Looking down towards the Rio Grande
I've been here a week and am slowly finding my way around. With the help of the wonderful Park Rangers, particularly, Chief of Interpretations, David Elkowitz. He's been a plethora of knowledge about the spaces, wildlife and plants that grow here. One hike with him is like taking a class. Bless him! He's worked for the park system for 30 years. I was able to ask him some questions about the National Parks and his opinion on the importance of the parks.
Most of the Rangers I have met are not stuck to their iPhones or technology. They bike and hike in their free time. In fact, I believe they look at nature as a friend. *Believe me when I say I feel the irony of this as I type this blog on my laptop.* I find myself torn between wanting to hear from my family and wanting to be forgotten, lost in the open space of no wifi.
I have been struck here in the desert that it is we, those in the city, who are in the desert. We are dry for the open and wild spaces.
Kendrick left on Wednesday morning to get back to our girls. It was a tough day as I was crying (we haven't been apart this long before nor have I been away from my three girls this long). Just a word on my husband here. He's been such a strength to me these past weeks. He would say just the right thing for me to get my mind around something. He has kept me focused and helped me to let go of tension and fear. When I'm around him I feel safer. After he left I went in the van and just drove down the Maxwell Scenic Drive and pulled off on a shoulder to watch the sunrise. It was amazing to be so quiet. I literally heard flapping for several seconds before I saw the Raven fly over and caw. I've never heard sounds so clear before. I felt alone but not in a lonely way. The light came over the Chisos Mountains in white. It came so clear and bright it hurt to look at it. It poured over the edges in thin lines and fell down on me and the canyon.
I got back to the cabin and started painting. It felt good to finally start. I confess I've been overwhelmed with the landscape. *see above example* I have felt so inadequate. How to capture something so terrifying, beautiful and completely sublime? It took being alone for me to realize it's not about me capturing anything like that. It's just me and Him and the delight of being in a wild place and time. This sliver of goodness touching me and the light. I CANNOT capture such a place. It must be experienced. All I can do is interpret how I felt it. That is enough. That would please Jesus.
Driving down to capture the sunset that evening I saw a Mountain Lion climbing the rocks on the way to the Rio Grande Village. She looked at me. I slowed the van so I could keep looking at her. She blended with the landscape so well that I could hardly find her except for the movement. I was shaking. Probably from fear but I believe it was also from awe.

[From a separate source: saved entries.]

(** * select_coin: resumable page ingestion and coin selection

    A shallow embedding of the two scripts of the repository

    - [src/fetch_coins/fetch_coin_infos.py]: the paginated fetcher with its
      progress file, and
    - [src/select_coin.py]: aggregation of the cached pages, the eligibility
      filter, the score and the ranking.

    Python integers are [Z].  A JSON number of a record is a [num]: an
    [int], or a finite [float] given by its exact rational value; the filter
    compares such numbers with integer constants, which Python does exactly.
    The score is computed in binary64 arithmetic: every operation rounds its
    exact result to the nearest float, ties to even, and overflows to an
    infinity, and the conversion of an [int] beyond the range of [float]
    raises.  Strings are [string]; files are explicit values of a file-system
    state that every operation threads through, and a write that the source
    guards with [try] may fail; the [while] loops take fuel.  An exception
    that no [except] of the source catches leaves the function: it is
    returned as a [result].  Not modelled: the literals [NaN] and [Infinity]
    in a record, which are not JSON but which [json.load] accepts, the sign
    of a float zero, a [name] or [symbol] that is [null], and the text of a
    rejection reason, of which the model keeps the number it shows
    (formatting that number converts it to a float, which raises on an [int]
    beyond the range of [float]). *)

From Stdlib Require Import ZArith QArith Qround Qabs Qpower Lqa Lia Bool.
From Stdlib Require Qcanon.
From Stdlib Require Import List String Ascii Permutation Sorted.
From stdpp Require Import base option list gmap sorting.
Import ListNotations.

Local Open Scope Z_scope.

(** ** Data model *)

(** A JSON number as [json.load] gives it: an [int], or a [float], which is
    given by the rational it stands for.  (Every finite float is such a
    rational, one of at most 53 significant bits; nothing below needs more of
    a [Float q] than that it is a rational.) *)
Inductive num :=
| Int (z : Z)
| Float (q : Q).

(** The number a [num] stands for. *)
Definition num_value (n : num) : Q :=
  match n with
  | Int z => inject_Z z
  | Float q => q
  end.

Coercion num_value : num >-> Q.

(** A [float] that a computation gives: finite, an infinity, or NaN. *)
Inductive float :=
| Fin (q : Q)
| PInf
| NInf
| NaN.

(** One record of the listing endpoint, a JSON object.  A field is [None]
    when the key is absent or holds [null]; the code reads every numeric
    field through [coin.get(k, d) or d] or tests it against [None], so the two
    cases are never told apart.  [name] and [symbol] are read with
    [coin.get(k, '')]: [None] is the absent key.  "excellent_score" is the
    key [filter_coins] adds. *)
Record coin := mkCoin {
  name : option string;
  symbol : option string;
  market_cap : option num;
  market_cap_rank : option Z;
  total_volume : option num;
  price_change_percentage_24h : option num;
  price_change_percentage_7d : option num;
  ath_change_percentage : option num;
  ath_date : option string;
  excellent_score : option float
}.

(** The exceptions that leave a function of the two scripts because no
    [except] is around the place where they are raised. *)
Inductive py_exn :=
| OSError                 (* os.makedirs cannot create the directory *)
| TypeError_naive_aware   (* can't compare offset-naive and offset-aware *)
| OverflowError           (* int too large to convert to float *)
| ZeroDivisionError.

Inductive result (A : Type) :=
| Ok (a : A)
| Raise (e : py_exn).
Arguments Ok {A} a.
Arguments Raise {A} e.

(** A statement that raises ends the function with what it raises. *)
#[global] Instance result_bind : MBind result :=
  fun A B f r => match r with Ok a => f a | Raise e => Raise e end.

(** ** fetch_coin_infos.py *)

Definition PER_PAGE : Z := 250.
Definition MAX_RETRIES_PER_PAGE : Z := 3.

(** What one [session.get] followed by the decoding of its body can do. *)
Inductive response :=
| ConnError                      (* session.get raises *)
| Http429                        (* status_code == 429 *)
| HttpError                      (* raise_for_status raises *)
| BadJson                        (* resp.json() raises *)
| JsonNonList                    (* decoded, but not a list *)
| JsonList (data : list coin).

(** What a guarded [open(.., "w")] / [json.dump] can do to the file: succeed,
    fail before the file is opened, or fail after [open] truncated it. *)
Inductive write_outcome := WriteOk | WriteErrUntouched | WriteErrTruncated.

(** The value under "last_page": [null] or an integer ([save_state] writes
    [int(last_page)]; other JSON values are not modelled). *)
Inductive jval := JNull | JInt (z : Z).

(** fetch_state.json *)
Inductive state_file :=
| StateMissing
| StateUnreadable                        (* open or json.load raises *)
| StateNotDict
| StateDict (last_page : option jval).   (* None: no "last_page" key *)

(** coin_pages/page_N.json *)
Inductive page_payload :=
| PageUnreadable                 (* open, json.load or data.get raises *)
| PageCoinsNotList               (* "coins" is not a list *)
| PageCoins (coins : list coin). (* "coins", or [] when the key is absent *)

(** The files of the fetcher: the progress file and the page files by page
    number. *)
Record world := mkWorld {
  w_state : state_file;
  w_pages : gmap Z page_payload
}.

(** The environment of one run: the answer of the remote end to the [n]-th
    request for a page, the fate of the write of each page file and of each
    progress update, and whether [os.makedirs], which [save_page_data] calls
    outside its [try], returns when the page is to be stored (a run touches
    every page number at most once). *)
Record env := mkEnv {
  transport : Z -> nat -> response;
  page_write : Z -> write_outcome;
  state_write : Z -> write_outcome;
  makedirs : Z -> bool
}.

(** What a run does, in order: requests, sleeps, and the calls of
    [save_page_data] and [save_state] that returned. *)
Inductive event :=
| EvGet (page : Z) (attempt : nat)
| EvSleep (seconds : Z)
| EvSavePage (page : Z) (count : nat)
| EvSaveState (page : Z).

(** [load_state]: the value under "last_page" of the dict it returns. *)
Definition load_state (w : world) : jval :=
  match w_state w with
  | StateMissing => JInt 0
  | StateUnreadable => JInt 0
  | StateNotDict => JInt 0
  | StateDict None => JInt 0            (* setdefault("last_page", 0) *)
  | StateDict (Some v) => v
  end.

(** [save_state]: the write is inside a [try]; a failure is printed and the
    function returns as if nothing had happened. *)
Definition save_state (e : env) (last_page : Z) (w : world) : world :=
  match state_write e last_page with
  | WriteOk => mkWorld (StateDict (Some (JInt last_page))) (w_pages w)
  | WriteErrUntouched => w
  | WriteErrTruncated => mkWorld StateUnreadable (w_pages w)
  end.

(** The [try] block of [save_page_data]: likewise, and nothing tells the
    caller whether the page was written. *)
Definition write_page_file (e : env) (page : Z) (coins : list coin) (w : world)
  : world :=
  match page_write e page with
  | WriteOk => mkWorld (w_state w) (<[page := PageCoins coins]> (w_pages w))
  | WriteErrUntouched => w
  | WriteErrTruncated => mkWorld (w_state w) (<[page := PageUnreadable]> (w_pages w))
  end.

(** [save_page_data]: [os.makedirs] comes first, outside the [try]; what it
    raises leaves the function, with no file touched. *)
Definition save_page_data (e : env) (page : Z) (coins : list coin) (w : world)
  : result world :=
  if makedirs e page then Ok (write_page_file e page coins w)
  else Raise OSError.

(** [fetch_page]: the [while retries < MAX_RETRIES_PER_PAGE] loop.  [calls]
    counts the requests issued; the result carries the events in order. *)
Fixpoint fetch_page_loop (fuel : nat) (tr : nat -> response) (page : Z)
    (retries : Z) (calls : nat) (log : list event)
  : option (list coin * list event) :=
  match fuel with
  | O => None
  | S fuel' =>
    if retries <? MAX_RETRIES_PER_PAGE then
      let log := log ++ [EvGet page calls] in
      match tr calls with
      | Http429 =>
          fetch_page_loop fuel' tr page (retries + 1) (S calls)
            (log ++ [EvSleep 60])
      | ConnError | HttpError | BadJson =>
          fetch_page_loop fuel' tr page (retries + 1) (S calls)
            (log ++ [EvSleep 5])
      | JsonNonList => Some ([], log)
      | JsonList data => Some (data, log)
      end
    else Some ([], log)
  end.

(** [fetch_page], run with one unit of fuel more than the retry budget;
    [fetch_page_returns] below shows that this never runs out. *)
Definition fetch_page (e : env) (page : Z) : option (list coin * list event) :=
  fetch_page_loop (S (Z.to_nat MAX_RETRIES_PER_PAGE)) (transport e page)
    page 0 0%nat [].

(** The state of the [while True] loop of [fetch_coin_infos]. *)
Record loop_state := mkLoop {
  current_page : Z;
  fetched_pages : Z;
  last_fetched_page : Z;
  files : world;
  trace : list event
}.

Inductive stop_reason :=
| BudgetReached   (* fetched_pages >= max_pages *)
| NoData          (* not coins *)
| ShortPage.      (* len(coins) < PER_PAGE *)

Inductive step_result :=
| Continue (s : loop_state)
| Break (r : stop_reason) (s : loop_state)
| Abort (x : py_exn) (s : loop_state).   (* an exception leaves the loop *)

Definition budget_reached (max_pages : option Z) (fetched : Z) : bool :=
  match max_pages with
  | Some m => m <=? fetched
  | None => false
  end.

I notice that when I drive here I grip the steering wheel pretty tight. It's like I'm holding on to a ledge. I laugh whenever I notice it because I have no idea what I'm gripping. Maybe I'm wishing the van to stay moving or hoping to keep on the thin thread that is the road. Six days later I find I'm not as tight and stiff in the seat. I can sing in the van and I easily move onto shoulders to take photos. I still feel like I'm being watched when I get out to take shots or just to stand in the air. I'm getting used to it though.
I've always been amazed by the sublime painters. J.M.W. Turner, O'Keeffe, Carr. They understood this mixture of fear, awe and beauty. I don't think it's wrong for me to be feeling these all at the same time. It's my privilege to do so. Wildness makes us truly see how helpless we are. It's my place as a human. It's a spiritual act submitting to that reality. I feel God has brought me here to get a taste of who He is.